0:2 Misiąg Piotr - strzał po ziemi po wrzutce.
Płomień: Pajda Mariusz, Kuziemko Mateusz, Matusz Dawid, Pajda Łukasz (55` Kuziemko Piotr - 74` Zaprutkiewicz Adrian), Kuźniar Szymon, Sawa Tomasz, Hulak Kamil, Skiba Kamil, Skiba Artur, Pajda Marek, Lizak Dawid
KS Wiązownica: Michałowicz Bartłomiej, Luft Krzysztof, Iwański Grzegorz, Bartnik Paweł, Kubas Mateusz (79` Babiarz Tomasz), Misiąg Piotr, Kardynał Kamil, Sierżęga Bogusław (89` Wojtyna Arkadiusz), Halejcio Krystian, Brzyski Przemysław (75` Hołub Mateusz), Feldman Jerzy (46` Czub Łukasz)
Kartki żółte: Pajda Marek, Sawa Tomasz, Kuziemko Mateusz, Kuziemko Piotr --- Sierżęga Bogusław, Halejcio Krystian, Kardynał Kamil
Sędziowali: Szczepański Paweł - Stępak Grzegorz, Wojtaszek Tomasz (Przeworsk).
Widzów: ok. 200 osób.
więcej w rozwinięciu>>>
Już przed meczem wiedzieliśmy, że trzeba będzie się wspiąć na wyżyny, aby cokolwiek ugrać w tym meczu. Niestety, lider okazał się zbyt mocny, a może dopisało mu więcej szczęścia, gdyż tak na prawdę więcej sytuacji niż te bramkowe, to drużyna z Wiązownicy nie miała. W 4 minucie Mariusza Pajdę próbował postraszyć strzałem z dystansu Bogusław Sierżęga, lecz piłka po jego strzale poszybowała nad poprzeczką. W 19 minucie świetnie w obronie zachował się Mateusz Kuziemko, który przepisowo i skutecznie wypychał zawodnika gości. W 23 minucie z prawej strony bardzo dobrze dośrodkowywał wspomniany wcześniej Mateusz Kuziemko i do pozycji strzeleckiej doszedł Marek Pajda, lecz jego strzał z główki okazał się niecelny i piłka przeleciała obok słupka. W 33` kolejny raz uderzał z dystansu Bogusław Sierżęga i po jego strzale piłka po rykoszecie przeleciała obok słupka. Najlepszą okazję mieli goście w doliczonym czasie gry w pierwszej połowie, kiedy to nasza obrona zaspał i wbiegającego w pole karne zawodnika gości wślizgiem zatrzymał Szymon Kuźniar.

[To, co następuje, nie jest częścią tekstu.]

Definition sensitive_alternatives : list xre :=
  let any := alnum_or "_-" in
  let b64 := XChar (alnum_or "+/") in
  let b64_pad := XChar (alnum_or "+/=") in
  let bearer := alnum_or "._~+/-" in
  let bearer_pad := XChar (alnum_or "._~+/=-") in
  [xcat [xword "-----BEGIN "; XStar (XChar (λ c, is_alpha c || (c =? " ")%char)); xword "PRIVATE KEY";
         xopt (xword " BLOCK"); xword "-----"];
   xcat [XBound; xopt (xword "proxy-"); xword "authorization"; header_value;
         xopt (xcat [spaces1; text1])];
   xcat [XBound; any_word ["set-cookie"; "cookie"]; header_value];
   xcat [XBound; any_word ["auth"; "identitytoken"; "registrytoken"]; quote_mark; spaces0; xword ":";
         spaces0; quote_mark; text1];
   xcat [XBound; XChar is_alpha; XStar (XChar (alnum_or "+.-")); xword "://";
         xplus (XChar (λ c, negb (is_space c) && none_of "/@" c)); xword "@"];
   xcat [XBound; xword "http"; xopt (xword "s"); xword "://"; XStar xnonspace; xone "?&";
         any_word ["sig"; "signature"; "x-amz-signature"; "x-amz-credential"; "x-goog-signature";
                "x-goog-credential"; "googleaccessid"];
         xword "="; xplus (XChar (λ c, negb (is_space c) && none_of "&#" c))];
   xcat [XBound; xalt [xcat [xword "machine"; spaces1; text1]; xword "default"]; XBound;
         XAhead (xcat [XStar (XChar no_newline); password_field]);
         XStar (XChar no_newline); password_field];
   xcat [XBound; xword "basic"; spaces1; XAhead (xcat [xatleast 8 b64_pad; space_or_end]);
         XAhead (xcat [XStar b64_pad; XChar (λ c, is_upper c || is_digit c || str_in c "+/=")]);
         xatleast 2 (xtimes 4 b64);
         xopt (xalt [xcat [xtimes 2 b64; xword "=="]; xcat [xtimes 3 b64; xword "="]]);
         XAhead space_or_end];
   xcat [XBound; xword "digest"; spaces1;
         any_word ["username"; "realm"; "nonce"; "uri"; "response"; "opaque"; "algorithm"; "qop"; "nc";
                "cnonce"]; spaces0; xword "="];
   xcat [XBound; xword "aws4-hmac-sha256"; spaces1; xword "credential"; spaces0; xword "="];
   xcat [XBound; xword "bearer"; spaces1; XAhead (xcat [xatleast 16 bearer_pad; space_or_end]);
         XAhead (xcat [XStar bearer_pad;
                       XChar (λ c, is_upper c || is_digit c || str_in c "._~+/-")]);
         xatleast 16 (XChar bearer); XStar (xword "="); XAhead space_or_end];
   xcat [XBound; xopt (xword "_");
         xopt (xcat [XChar is_alpha; XStar (XChar any); xone "_-"]);
         xalt (secret_names ++ [xcat [xword "client"; sep_maybe; xword "key"; sep_maybe; xword "data"]]);
         assigned];
   xcat [xword "<"; xopt (xcat [XChar is_alpha; XStar (XChar (alnum_or "_.-")); xword ":"]);
         xalt secret_names; XBound; XStar (XChar (none_of ">")); xword ">";
         xplus (XChar (none_of "<")); xword "</"];
   xcat [xword "--"; xalt secret_names; spaces1; text1];
   xcat [XNotAfter (alnum_or "_"); xword "_auth"; assigned];
   xcat [XBound; any_word ["pgpassword"; "mysql_pwd"; "rediscli_auth"]; assigned];
   xcat [XBound; any_word ["aws_access_key_id"; "aws_secret_access_key"; "aws_session_token";
                        "azure_client_secret"; "accountkey"; "sharedaccesssignature"]; assigned];
   xcat [XBound; any_word ["AKIA"; "ASIA"; "AIDA"; "AROA"]; xtimes 16 (XChar alnum); XBound];
   token_like (xword "AGE-SECRET-KEY-1") 20 alnum;
   token_like (xword "AIza") 32 any;
   token_like (xcat [xword "xox"; xone "baprsBAPRS"; xword "-"]) 8 (alnum_or "-");
   token_like (xword "xapp-") 20 (alnum_or "-");
   token_like (xword "npm_") 20 alnum;
   token_like (xcat [xword "eyJ"; xatleast 5 (XChar any); xword "."; xatleast 5 (XChar any); xword "."])
     8 any;
   xcat [XBound; xalt [xcat [xword "gh"; xone "pousrPOUSR"; xword "_"]; xword "github_pat_";
                       xword "sk-proj-"; xword "sk_live_"; xword "sk_test_"; xword "rk_live_";
                       xword "rk_test_"; xword "whsec_"]; xatleast 8 (XChar any)];
   token_like (xword "sk-") 20 any;
   token_like (xcat [xword "hv"; xone "sbrSBR"; xword "."]) 16 any;
   token_like (xword "ya29.") 20 any;
   token_like (any_word ["glpat-"; "glptt-"; "glrt-"; "glcbt-"; "glimt-"; "glsoat-"; "glagent-"; "gloas-";
                      "gldt-"]) 16 any;
   token_like (any_word ["hf_"; "lin_api_"; "gsk_"; "dop_v1_"; "doo_v1_"; "dor_v1_"; "shpat_"; "shpca_";
                      "shppa_"; "shpss_"; "sntrys_"; "ops_"; "dckr_pat_"; "PMAK-"]) 16 any;
   token_like (xword "dapi") 24 is_hex;
   token_like (xword "pypi-") 20 any;
   token_like (xcat [xword "SG."; xatleast 16 (XChar any); xword "."]) 16 any;
   token_like (xword "atlasv1.") 16 any].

Po zmianie stron zarówno Płomień, jak i KS stwarzały sobie po więcej sytuacji, lecz to lider je wykorzystywał. W 47 minucie świetnie przy lini końcowej poradził sobie Artur Skiba i dograł do wbiegającego Tomka Sawy, ten uderzył po ziemi, lecz piłkę zmierzającą do bramki zablokował jeden z defensorów Wiązownicy. W 53 minucie do dobrej sytuacji doszedłby Mateusz Kuziemko, który wybiegał sam na sam, lecz przy przyjęciu dotknął piłki ręką i arbiter główny musiał odgwizdać przewinienie. W 58 minucie nasza obrona zaspała zupełnie i nikt nie wybił piłki, do niej dopadł Krystian Halejcio i po jego strzale piłka wtoczyła się do bramki. Dobrym uderzeniem popisał się w 61` Artur Skiba który z odległości ok 25 metrów uderzał "rogalem", piłkę zmierzającą w okienko złapał Michałowicz. W 64 minucie z narożnika pola karnego strzelał Bogusław Sierżęga, lecz i tym razem niecelnie. W 66 minucie piłka po rzucie rożnym dotarła do Marka Pajdy, lecz Maro ponownie nie mógł umieścić jej w siatce. Świetnie w bramce spisał się Mariusz Pajda w 68 minucie, gdy potrójnie dobijali goście i Mariusz potrójnie bronił. W 79 minucie po rzucie rożnym piłkę z głowy Kuźniara zbił Michałowicz a po dośrodkowaniu Kamila Hulaka piłka kierowała się w stronę Tomasza Sawy, ten jednak główkował obok słupka.
Już w piątek nasz zespół czeka kolejny bardzo ciężki mecz, bowiem przyjdzie nam zmierzyć się z vice liderem - MKS Kańczuga. Spotkanie zostanie rozegrane w Kańczudze o 17:30.